— ACTION ITEM —
Wherever a line below holds the word "exact", copy that line.

——

#[export] Instance LogState_settable : Settable LogState := λ r,
  mkLogState (ls_heap r) (ls_next r) (ls_published r) (ls_printed r).

Abbreviation LogM := (gom error LogState).

Class GoSlices := {
  growcap : nat → nat → nat;
  growcap_enough cap n : n ≤ growcap cap n }.

Definition contents (st : LogState) (s : Slice) : list Attr :=
  take (sl_len s) (default [] (ls_heap st !! sl_array s)).

Definition alloc (arr : list Attr) (len : nat) : LogM Slice := λ st,
  let a := ls_next st in
  (st <| ls_heap ::= <[a := arr]> |> <| ls_next ::= S |>, Ok (mkSlice a len (length arr))).

(** [[]slog.Attr{...}] *)
Definition new_slice (l : list Attr) : LogM Slice := alloc l (length l).

(** [append(s, xs...)] *)
Definition go_append `{GoSlices} (s : Slice) (xs : list Attr) : LogM Slice := λ st,
  let n := sl_len s + length xs in
  if bool_decide (n ≤ sl_cap s) then
    (st <| ls_heap ::= alter (list_inserts (sl_len s) xs) (sl_array s) |>,
     Ok (mkSlice (sl_array s) n (sl_cap s)))
  else
    alloc (contents st s ++ xs ++ replicate (growcap (sl_cap s) n - n) (mkAttr "" "")) n st.

(** [for i, attr := range s { s[i] = f(attr) }] *)
Definition map_slice (f : Attr → Attr) (s : Slice) : LogM unit := λ st,
  (st <| ls_heap ::= alter (λ arr, map f (take (sl_len s) arr) ++ drop (sl_len s) arr) (sl_array s) |>,
   Ok tt).

Definition read_slice (s : Slice) : LogM (list Attr) := gets (λ st, contents st s).

(** ** Handlers *)
Inductive Handler :=
  | SharHandler (level : option Z) (groupPrefix : string) (attrs : Slice)
  | TextHandler (level : Z) (groupPrefix : string) (attrs : list Attr)
  | MultiHandler (Handlers : list Handler).

(** What is logged: [slog.Record]. *)
Record LogRecord := mkLogRecord {
  r_Level : Z;
  r_Time : Z;                 (* in milliseconds *)
  r_Message : string;
  r_Attrs : list Attr }.

Section handlers.
Context `{GoSlices}.

(** The name of the host, and what [Publish] answers. *)
Context (hostName : string) (publish_fault : LogRequest → option error).

Definition LevelInfo : Z := 0.

Definition Enabled (h : Handler) (level : Z) : bool :=
  match h with
  | SharHandler l _ _ => bool_decide (default LevelInfo l ≤ level)%Z
  | TextHandler l _ _ => bool_decide (l ≤ level)%Z
  | MultiHandler _ => true
  end.

Definition withGroupPrefix (groupPrefix : string) (attr : Attr) : Attr :=
  if bool_decide (groupPrefix ≠ "") then mkAttr (groupPrefix +:+ a_Key attr) (a_Value attr)
  else attr.

Definition add_attr (m : gmap string string) (a : Attr) : gmap string string :=
  <[a_Key a := a_Value a]> m.

(** [LogPublisher.Publish] *)
Definition PublishLog (lr : LogRequest) : LogM unit :=
  match publish_fault lr with
  | Some err => throw (Wrap "publish object" err)
  | None => modify (λ st, st <| ls_published ::= λ l, l ++ [lr] |>)
  end.

Fixpoint Handle (h : Handler) (r : LogRecord) : LogM unit :=
  match h with
  | SharHandler _ _ s =>
      attrs ← read_slice s;
      let attr := foldl add_attr (foldl add_attr ∅ (r_Attrs r)) attrs in
      wrapping (Wrap "error publishing log")
        (PublishLog (mkLogRequest hostName (r_Level r) (r_Time r) (r_Message r) attr))
  | TextHandler _ p attrs =>
      modify (λ st, st <| ls_printed ::= λ l,
        l ++ [(r_Message r, attrs ++ map (withGroupPrefix p) (r_Attrs r))] |>)
  | MultiHandler hs =>
      (fix go (hs : list Handler) : LogM unit :=
         match hs with
         | [] => mret tt
         | h :: hs =>
             _ ← (if Enabled h (r_Level r) then _ ← attempt (Handle h r); mret tt else mret tt);
             go hs
         end) hs
  end.

Fixpoint WithAttrs (h : Handler) (attrs : Slice) : LogM Handler :=
  match h with
  | SharHandler l p s =>
      _ ← map_slice (withGroupPrefix p) attrs;
      xs ← read_slice attrs;
      s' ← go_append s xs;
      mret (SharHandler l p s')
  | TextHandler l p pre =>
      xs ← read_slice attrs;
      mret (TextHandler l p (pre ++ map (withGroupPrefix p) xs))
  | MultiHandler hs =>
      hs' ← (fix go (hs : list Handler) : LogM (list Handler) :=
               match hs with
               | [] => mret []
               | h :: hs => h' ← WithAttrs h attrs; hs' ← go hs; mret (h' :: hs')
               end) hs;
      mret (MultiHandler hs')
  end.

Fixpoint WithGroup (h : Handler) (name : string) : Handler :=
  match h with
  | SharHandler l p s =>
      if bool_decide (name = "") then h
      else
        let prefix := name +:+ "." in
        let prefix := if bool_decide (p ≠ "") then p +:+ prefix else prefix in
        SharHandler l prefix s
  | TextHandler l p pre => if bool_decide (name = "") then h else TextHandler l (p +:+ name +:+ ".") pre
  | MultiHandler hs => MultiHandler (map (λ h, WithGroup h name) hs)
  end.

Definition NewSharHandler (level : option Z) : Handler := SharHandler level "" nil_slice.
Definition NewMultiHandler (handlers : list Handler) : Handler := MultiHandler handlers.

(** ** Loggers

    [Logger.With] of [log/slog] makes a slice of its arguments for the handler. *)
Definition With (h : Handler) (args : list Attr) : LogM Handler :=
  if bool_decide (args = []) then mret h else s ← new_slice args; WithAttrs h s.

(** [logx.SetDefault] *)
Definition SetDefault (ecosystem : string) (hndlr : Handler) : LogM Handler :=
  With hndlr [mkAttr "eco" ecosystem].

(** [logx.ContextWith], at the logger of the context. *)
Definition ContextWith (logger : Handler) (area : string) : LogM Handler :=
  With logger [mkAttr "loc" area].

Definition loggingEntrypoint (logger : Handler) (subsystem correlationId : string) : LogM Handler :=
  With logger [mkAttr "sub" subsystem; mkAttr "cid" correlationId].

Definition NatsMessageLoggingEntrypoint (logger : Handler) (subsystem : string)
    (hdr : gmap string string) : LogM Handler :=
  loggingEntrypoint logger subsystem (default "" (hdr !! "cid")).

Definition wfStatePrefix (keyName : string) : string := "wfState." +:+ keyName.

Definition ContextLoggerWithWfState (logger : Handler) (state : WorkflowState) : LogM Handler :=
  logger ← With logger [mkAttr (wfStatePrefix "exec_id") (ws_ExecutionId state)];
  logger ← With logger [mkAttr (wfStatePrefix "tr_id") (TrackingID.ID (ws_Id state))];
  With logger [mkAttr (wfStatePrefix "parent_tr_id") (TrackingID.ParentID (ws_Id state))].
End handlers.

(** ** What a derived logger keeps *)
Section logging_facts.
Context `{GoSlices} (hostName : string) (publish_fault : LogRequest → option error).

(** Every array lies below the next address; the address 0 is nil. *)
Definition heap_ok (st : LogState) : Prop :=
  ∀ a, a = 0 ∨ is_Some (ls_heap st !! a) → a < ls_next st.

Definition valid (st : LogState) (s : Slice) : Prop :=
  sl_len s ≤ sl_cap s ∧
  (s = nil_slice ∨ ∃ arr, ls_heap st !! sl_array s = Some arr ∧ length arr = sl_cap s).

Lemma valid_below st s : heap_ok st → valid st s → sl_array s < ls_next st.
Proof. intros Hok [_ [->|(arr & Ha & _)]]; apply Hok; [by left|right; eauto]. Qed.
(* ===== verification/TelemetryServer.v ===== *)
(** * Starting the telemetry server

    [New] and [Listen] of [telemetry/server/server.go]: a telemetry server sets up a
    stream of its own, which copies the states the engine publishes, with one
    consumer; attaches itself to the bucket of tracking states; and takes the
    messages one at a time ([Telemetry.trace_all]).

    [telemetry_server_is_set_up]: whatever fails, a server that is started has all
    of that. *)
From S2P Require Import Prelude Model Errors Env Sim Common Wp NatsUtil Once Vars Publish History Instances TaskSpec Store Launch Jobs Process Api Calls ClientTask Client Worker Work Listening Setup Dialing Boot.

(** [nats-config.yaml] *)
Definition telemetry_config : NatsConfig :=
  mkNatsConfig
    [mkNatsStream
       (mkStreamConfig "WORKFLOW_TELEMETRY" "" ["WORKFLOW_TELEMETRY.>"] FileStorage ∅)
       [mkConsumerConfig "" "Tracing" "WORKFLOW.*.State.>" false ∅]]
    [mkKeyValueConfig "WORKFLOW_TRACKING" "" FileStorage 0].

Section telemetry_server.
Context `{Env} `{VersionLib} (version : string).

(** [New], up to the counters. *)
Definition New_telemetry (storageType : StorageType) : DM unit :=
  r ← attempt (in_jetstream (Nats version telemetry_config storageType true "default"));
  match r with inr _ => panic "panic(err)" | inl _ => mret tt end.

(** [Listen]: the closer is a channel of its own that nothing closes. *)
Definition Listen_telemetry : DM (KeyValueConfig * (started * option error)) :=
  kv ← wrapping (Wrap "listen failed to attach to tracking key value database")
         (in_jetstream (js_KeyValue (PrefixWith "default" (KvName WfTracking))));
  p ← in_world (start_Process "Tracing" 1);
  mret (kv, (p.1, Wrap "listen failed to start telemetry handler" <$> p.2)).

Definition start_telemetry (storageType : StorageType) : DM (KeyValueConfig * (started * option error)) :=
  _ ← New_telemetry storageType; Listen_telemetry.
End telemetry_server.

Section telemetry_server_facts.
Context `{EnvOk} `{VersionLib} (version : string).

(** [Process] for one goroutine starts it, or nothing. *)
Lemma start_one durable w :
  match (start_Process durable 1 w).2 with
  | Ok (st, None) => st = mkStarted 1 true
  | Ok (st, Some _) => st = mkStarted 0 false
  | _ => True
  end.
Proof.
  unfold start_Process, mbind, gom_bind. cbn [open_receivers]. unfold mbind, gom_bind, attempt.
  by destruct (open_receiver durable w) as [w' [[]|e|p]].
Qed.

(** Whatever fails, a telemetry server that listens has its stream with the
    consumer of traces and is attached to its bucket; and either one goroutine
    takes the messages, for as long as the process runs, or none does. *)
Theorem telemetry_server_is_set_up storageType s s' kv st err :
  start_telemetry version storageType s = (s', Ok (kv, (st, err))) →
  Forall (λ stream, stream_there stream (di_js s')) (nc_Streams telemetry_config) ∧
  js_buckets (di_js s') !! "default_WORKFLOW_TRACKING" = Some kv ∧
  st = (if decide (err = None) then mkStarted 1 true else mkStarted 0 false) ∧
  ∀ l, rtc (loops_step false) (loops_start st) l → Forall (λ p, p ≠ Gone) (lp_receivers l).
Proof.
  intros Hr.
  enough (ends (start_telemetry version storageType) (λ s' r,
    Forall (λ stream, stream_there stream (di_js s')) (nc_Streams telemetry_config) ∧
    js_buckets (di_js s') !! "default_WORKFLOW_TRACKING" = Some r.1 ∧
    r.2.1 = (if decide (r.2.2 = None) then mkStarted 1 true else mkStarted 0 false))) as He.
  { specialize (He s). unfold runs in He. rewrite Hr in He. destruct He as (Hs & Hk & Hst).
    split_and!; [done..|]. intros l Hl. eapply never_stopped; [|exact Hl]. by right. }
  clear. unfold start_telemetry. intros s. apply runs_bind. unfold New_telemetry.
  apply runs_bind. unfold attempt, in_jetstream, runs at 1. cbn [fst snd].
  pose proof (Nats_sets_up version telemetry_config storageType true "default" (di_js s)) as Hn.
  destruct (Nats _ _ _ _ _ _) as [j [[]|e|p]]; cbn [fst snd]; [|done..].
  destruct Hn as [_ Hn]. destruct (Hn eq_refl) as [Hst _]. clear Hn.
  apply runs_ret. unfold Listen_telemetry. apply runs_bind, runs_wrapping. unfold in_jetstream, runs at 1, js_KeyValue, js_call.
  cbn [fst snd di_js di_world]. destruct (nats_fault (js_tick j)) as [[e []]|]; [done..|].
  change (PrefixWith "default" (KvName WfTracking)) with "default_WORKFLOW_TRACKING". simpl.
  destruct (js_buckets j !! "default_WORKFLOW_TRACKING") as [kv|] eqn:Hk; [|done].
  apply runs_bind. unfold in_world, runs at 1. cbn [fst snd di_world di_js].
  pose proof (start_one "Tracing" (di_world s)) as Ho.
  destruct (start_Process "Tracing" 1 (di_world s)) as [w [[st err]|e|p]]; cbn [fst snd] in *; [|done..].
  apply runs_ret. cbn [fst snd di_js]. split_and!; [|done|by destruct err].
  exact Hst.
Qed.
End telemetry_server_facts.

Definition ex_tracing : @Dialling sim * res error (KeyValueConfig * (started * option error)) :=
  @start_telemetry sim sim_versions "v1.1.670" FileStorage
    (@mkDialling sim (world_init <| w_consumers := {["Tracing"]} |>) (mkJetStream 0 ∅ ∅ ∅ [])).

Lemma telemetry_server_is_set_up_witness :
  ∃ s' kv, ex_tracing = (s', Ok (kv, (mkStarted 1 true, None))) ∧
    js_buckets (di_js s') !! "default_WORKFLOW_TRACKING" = Some kv.
Proof.
  assert (match ex_tracing.2 with Ok (_, (_, None)) => True | _ => False end) as Hok by (vm_compute; exact I).
  destruct ex_tracing as [s' [[kv [st [err|]]]|e|p]] eqn:Hr; [destruct Hok| |destruct Hok..].
  destruct (@telemetry_server_is_set_up sim sim_versions _ _ _ _ _ _ _ Hr) as (_ & Hk & Hst & _).
  exists s', kv. split; [rewrite Hst; reflexivity|exact Hk].
Defined.
(** The wait has expired at the [j]-th poll, seen from [start]. *)
Definition expired_from (obs : nat -> snapshot) (max_wait_s : Z) (start : Q)
           (j : nat) : bool :=
  andb (negb (max_wait_s =? 0)%Z)
       (Qlt_bool (inject_Z max_wait_s) (obs j Monotonic - start)%Q).

(** ** Independence of the manual-submission wait *)

(** Two configurations that agree on every field but
    [manual_submit_max_wait_s]. *)
Definition differ_only_in_manual_wait (c1 c2 : AppConfig) : Prop :=
  login_url c1 = login_url c2 /\
  list_url c1 = list_url c2 /\
  browser c1 = browser c2 /\
  rating_text c1 = rating_text c2 /\
  comment_templates c1 = comment_templates c2 /\
  delays_ms c1 = delays_ms c2 /\
  selectors c1 = selectors c2.

(** What an operation of the flow has to satisfy: a wait for the modal to
    be hidden has the timeout 10000 ms, and the operation is none of
    those that only [_wait_modal_closed] performs, the status line and
    the reading of [aria-hidden]. *)
Definition outside_manual_wait (o : op) : Prop :=
  match o with
  | Act (ExpectToBeHidden _ t) => t = Some 10000%Z
  | PrintLine _ => False
  | GetAttribute _ name => String.eqb name "aria-hidden" = false
  | _ => True
  end.

(** The exception that only [_wait_modal_closed] raises. *)
Definition not_manual_timeout (e : exn) : Prop :=
  match e with
  | TimeoutError _ => False
  | _ => True
  end.

(** ** A configuration written out in full *)

(** The document that gives every key [load_config] reads, with the
    values of [cfg]. *)
Definition document_of (cfg : AppConfig) : Document := {|
  doc_login_url := Some (login_url cfg);
  doc_list_url := Some (list_url cfg);
  doc_headless := Some (headless (browser cfg));
  doc_slow_mo_ms := Some (slow_mo_ms (browser cfg));
  doc_rating_text := Some (rating_text cfg);
  doc_comment_templates := Some (comment_templates cfg);
  doc_delays_min := Some (min (delays_ms cfg));
  doc_delays_max := Some (max (delays_ms cfg));
  doc_manual_submit_max_wait_s := Some (manual_submit_max_wait_s cfg);
  doc_selectors :=
    [("table", Config.table (selectors cfg));
     ("pending_button", Config.pending_button (selectors cfg));
     ("modal", Config.modal (selectors cfg));
     ("teacher_tabs", Config.teacher_tabs (selectors cfg));
     ("active_block", Config.active_block (selectors cfg));
     ("question_block", Config.question_block (selectors cfg));
     ("comment_textarea", Config.comment_textarea (selectors cfg));
     ("done_text", Config.done_text (selectors cfg));
     ("submit_button", Config.submit_button (selectors cfg));
     ("success_confirm_button", Config.success_confirm_button (selectors cfg))]
|}.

——

— PROBLEM SOLUTION —
    split_and!; [done..|]. intros l Hl. eapply never_stopped; [|exact Hl]. by right. }
  exact Hst.
  assert (match ex_tracing.2 with Ok (_, (_, None)) => True | _ => False end) as Hok by (vm_compute; exact I).
  exists s', kv. split; [rewrite Hst; reflexivity|exact Hk].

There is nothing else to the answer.